As hard as I tried to make them normal kids, free of the reality of political presence, I guess it was more a part of their lives than I dared to notice.   Unfortunately, her situation is unique to her, but not unique to childhood.  Our littles deal with others putting them in a category for acceptance every day.  The category for which they are accepted may change, but the impact of rejection rarely fades. Half of my heart hurt that she had to understand acceptance based on a status, and the other part was proud of the I-didn't-give-a-shit-about-their-comment-and-found-someone-better attitude.
As I watch my two kids sleeping tonight, I thank God for His divine plan to distance us from the politics.  He has put me in a position to be more physically, mentally, and emotionally present for my family so I can truly engage in conversations like the one we had tonight.  I am thankful that I can view their childhood challenges as opportunities to help them become resilient rather than racing to patch the holes others put in their bubble.  I am thankful for the strong relationships we have with family and close friends that ensure a safety net for their hearts that they may never understand and always underappreciated.  I am thankful for the little moments... an intense family game of Spot It, watching a game of tag end in the mud,  Luke stopping me to dance in the kitchen, Maggie grabbing my hand to help drive the 5-speed on our way to school.  These little moments are so easy to leave in the moment, but I'm sure they are what make a mean kid worth forgetting, a memory worth making, and a life worth sharing.

Tuesday, January 22, 2019

1 John 2:8

"...because the darkness is passing and the true light is already shining..." 
1 John 2:8

I found this verse referenced in my notes from a sermon Dr. Carney preached two summers ago.  Most of my notes are taken in a journal, but this one was on the back of a bulletin stuffed between pages in Psalm.  Maybe we were late that day, or maybe Maggie was taking 'notes' in my journal.  Either way, the notes were tucked in my bible.  I reread the notes and looked up all the verses.  I realized this one verse in particular didn't match any of the sermon notes like the others.  But, the verse felt like a hug around my self-doubts as I read it over and over. 
God continued to speak to me about this specific light.  There are some days I don't check my school mailbox at all, but today it was one of my first stops.  I had two manila envelopes where I usually find emptiness.  One had a flier for a project I had to complete.  The other had a smaller blue envelope.  I opened the envelope to find a surcee and a note.  "I am thankful for you, my friend.  You matter everyday.  Even on your bad days, you manage to leave a positive impact on others.”  Can I shine for others even in my own darkness?  
A few hours later as I was completing the project, a student came in.  She comes frequently.  I had an email in my inbox that she sent five minutes prior, and she came to tell me exactly what was in the email.  Fortunately, I stopped what I was working on to look her in the eye as she was telling me what I already knew, and then ask about her weekend.  In hearing about her weekend, I recognized that she didn't need an answer to her email, she needed someone to listen.  She had a hard weekend making a very mature decision.  I told her I was proud of her and thanked her for coming by.  I returned her email: "Thank you for coming by.  Seeing you lifted my mood and made my day."  It was the truth.  Her response let me know that she needed to matter, and I provided that light. 

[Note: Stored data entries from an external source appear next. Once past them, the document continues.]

(** White moves on the even plies, and the full-move number counts the
    pairs of plies begun. *)
Lemma played_counters (ms : list Move) :
  fullmove_number (played R ms) = 1 + len ms / 2
  /\ turn (played R ms) = (if Z.even (len ms) then WHITE else BLACK).
Proof.
  induction ms as [|m ms [IHn IHt]] using rev_ind; [split; reflexivity|].
  rewrite played_snoc, len_app. change (len [m]) with 1.
  pose proof (len_nonneg ms) as Hlen.
  cbn [push fullmove_number turn]. rewrite IHn, IHt.
  rewrite (Z.even_add (len ms) 1). change (Z.even 1) with false.
  destruct (Z.even (len ms)) eqn:Hev; cbn [flip Bool.eqb]; split; try reflexivity.
  - apply Z.even_spec in Hev. destruct Hev as [k Hk]. rewrite Hk.
    Z.div_mod_to_equations. lia.
  - assert (Hodd : Z.odd (len ms) = true) by (rewrite <- Z.negb_even, Hev; reflexivity).
    apply Z.odd_spec in Hodd. destruct Hodd as [k Hk]. rewrite Hk.
    Z.div_mod_to_equations. lia.
Qed.

(** ** The loop *)

(** A tick either stops on the storage error of a finished game, or
    returns with one legal move pushed on the board it consulted and at
    most one row, written by the recorder, added to the table. *)
Lemma tick_cases (L : Lawful R) (e : Env) (w : World R) :
  (is_game_over (the_board w) = true
   /\ insert_fails e = true
   /\ play_chess e w = (Raised StorageError, w))
  \/ exists w' mv,
       play_chess e w = (Returned tt, w')
       /\ In mv (legal_moves R (consulted w))
       /\ the_board w' = push (consulted w) mv
       /\ (chess_game w' = chess_game w
           \/ exists row, recorded R row /\ chess_game w' = chess_game w ++ [row]).
Proof.
  unfold consulted.
  destruct (is_game_over (the_board w)) eqn:Hover.
  - destruct (insert_fails e) eqn:Hf.
    + left. split; [reflexivity|]. split; [reflexivity|].
      now apply tick_storage_error.
    + right.
      destruct (@tick_finalizing L e w Hover Hf) as (row & mv & Hrec & _ & Hin & Hrun).
      eexists. exists mv. split; [exact Hrun|]. split; [exact Hin|].
      split; [reflexivity|]. right. exists row.
      split; [exists e, w; exact Hrec | reflexivity].
  - right.
    destruct (@tick_running e w Hover) as (mv & _ & Hin & Hrun).
    eexists. exists mv. split; [exact Hrun|]. split; [exact Hin|].
    split; [reflexivity|]. left. reflexivity.
Qed.

(** The board a tick consults in a game played from the start is itself a
    game played from the start. *)
Lemma consulted_played (w : World R) :
  (exists ms, the_board w = played R ms) ->
  exists ms, consulted w = played R ms.
Proof.
  intros [ms Hms]. unfold consulted.
  destruct (is_game_over (the_board w)); [exists []; reflexivity | exists ms; exact Hms].
Qed.

(** However long the loop runs, it ends only with the storage error; the
    table holds rows of the recorder only; and the board is that of a game
    played from the start. *)
Lemma run_invariant (L : Lawful R) (envs : list Env) (w : World R) :
  exists o w',
    run envs w = (o, w')
    /\ (o = Returned tt \/ o = Raised StorageError)
    /\ (Forall (recorded R) (chess_game w) -> Forall (recorded R) (chess_game w'))
    /\ ((exists ms, the_board w = played R ms) ->
        exists ms, the_board w' = played R ms).
Proof.
  revert w. induction envs as [|e envs IH]; intros w.
  - exists (Returned tt), w. cbn [run]. auto.
  - cbn [run].
    destruct (tick_cases L e w) as [(_ & _ & Hrun)|(w1 & mv & Hrun & _ & Hboard & Htable)];
      rewrite Hrun.
    + exists (Raised StorageError), w. auto.
    + destruct (IH w1) as (o & w' & Hrest & Ho & Hrows & Hplayed).
      exists o, w'. split; [exact Hrest|]. split; [exact Ho|]. split.
      * intros Hw. apply Hrows.
        destruct Htable as [-> | (row & Hrow & ->)]; [exact Hw|].
        apply Forall_app. split; [exact Hw | repeat constructor; exact Hrow].
      * intros Hw. apply Hplayed.
        destruct (@consulted_played w Hw) as [ms Hms].
        exists (ms ++ [mv]). rewrite played_snoc, <- Hms. exact Hboard.
Qed.

(** While the store accepts every INSERT, the loop goes on. *)
Lemma run_goes_on (L : Lawful R) (envs : list Env) (w : World R) :
  Forall (fun e => insert_fails e = false) envs ->
  exists w', run envs w = (Returned tt, w').
Proof.
  intros Hok. revert w. induction Hok as [|e envs He _ IH]; intros w.
  - exists w. reflexivity.
  - cbn [run].
    destruct (tick_cases L e w) as [(_ & Hf & _)|(w1 & mv & Hrun & _)].
    + rewrite He in Hf. discriminate Hf.
    + rewrite Hrun. apply IH.
Qed.

End Facts.

(** ** The scripted rules *)

Lemma Book_cases (h : list Move) :
  Book.book h = Book.start_white \/ Book.book h = Book.after_f3
  \/ Book.book h = Book.after_f3_e5 \/ Book.book h = Book.after_f3_e5_g4
  \/ Book.book h = [].
Proof.
  unfold Book.book.
  destruct (Book.same h []); auto.
  destruct (Book.same h ["f2f3"]); auto.
  destruct (Book.same h ["f2f3"; "e7e5"]); auto.
  destruct (Book.same h ["f2f3"; "e7e5"; "g2g4"]); auto 6.
Qed.

Lemma NoDup_by_nodup (l : list Move) : nodup string_dec l = l -> NoDup l.
Proof. intros H. rewrite <- H. apply NoDup_nodup. Qed.

(** The scripted rules are lawful. *)
Lemma Book_lawful : Lawful Book.rules.
Proof.
  split.
  - discriminate.
  - intros b. change (NoDup (Book.book (position b))).
    destruct (Book_cases (position b)) as [H|[H|[H|[H|H]]]]; rewrite H;
      solve [apply NoDup_by_nodup; vm_compute; reflexivity | constructor].
Qed.

(** Fool's mate on the board: four plies, White to move and mated. *)
Example fools_mate_board :
  played Book.rules Book.fools_mate =
    mkBoard (Position := list Move) Book.fools_mate WHITE 3 Book.fools_mate
  /\ is_game_over (played Book.rules Book.fools_mate) = true
  /\ result (played Book.rules Book.fools_mate) = "0-1".
Proof. repeat split. Qed.

(** Four ticks with the draws 10, 9, 12 and 28 play Fool's mate from the
    new board: four [move] events, four timers, nothing recorded. *)
Example four_ticks_to_mate :
  run [Book.env 10 false; Book.env 9 false; Book.env 12 false; Book.env 28 false]
      (main_world Book.rules []) =
    (Returned tt,
     mkWorld (played Book.rules Book.fools_mate) []
       [Emitted (move "f2f3"); TimerStarted 1;
        Emitted (move "f2f3 e7e5"); TimerStarted 1;
        Emitted (move "f2f3 e7e5 g2g4"); TimerStarted 1;
        Emitted (move "f2f3 e7e5 g2g4 d8h4"); TimerStarted 1]).
Proof. reflexivity. Qed.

1 John 2:8 resurfaced in my heart. I can shine a light for others even if days feel dark.  I'm not in a super mood, but I am thankful that God revealed to me some the work He does through me.  Tomorrow’s goal—allow myself to shine even if I pass through my own darkness. 

Thursday, January 10, 2019

Unmade


Some days, life is just unmade.



The clean laundry is in a basket at the end of your unmade bed, and the dishwasher is hanging open because you were going to unload it before work, but you find grounds floating in the much-needed cup of coffee.  The one that holds your last drops of creamer.  You leave the house in a hurry, the dishwasher open, the grounded coffee in the pot on the counter, the bed unmade... and the straightener that you never got to.  Oh no... Is it unplugged? Was it ever plugged in?  It has auto-off, right?  You panic your way through car line while ordering your coffee on the app, only to hit the interstate and find stand still traffic.  Redirect.  Back roads.  And then, finally, coffee in hand!  Your morning mess has you pulling into your parking spot 3 minutes late.  Not too bad for the morning you've had.  You count it as a small success and decide, "Today is going to be a great day!"

You later will realize your pants have been unzipped for the past two hours, you only put mascara on one eye, your Carmex is lost in the black hole of your purse along with your favorite pen, the thermometer you needed last week when the kids had flush cheeks and warm necks, and the mints you need to mask your coffee breath for the person coming in for the next meeting.  You are just as unmade as the bed and just as unfolded as the laundry awaiting your return home.  Sigh.  Maybe you'll have it together tomorrow.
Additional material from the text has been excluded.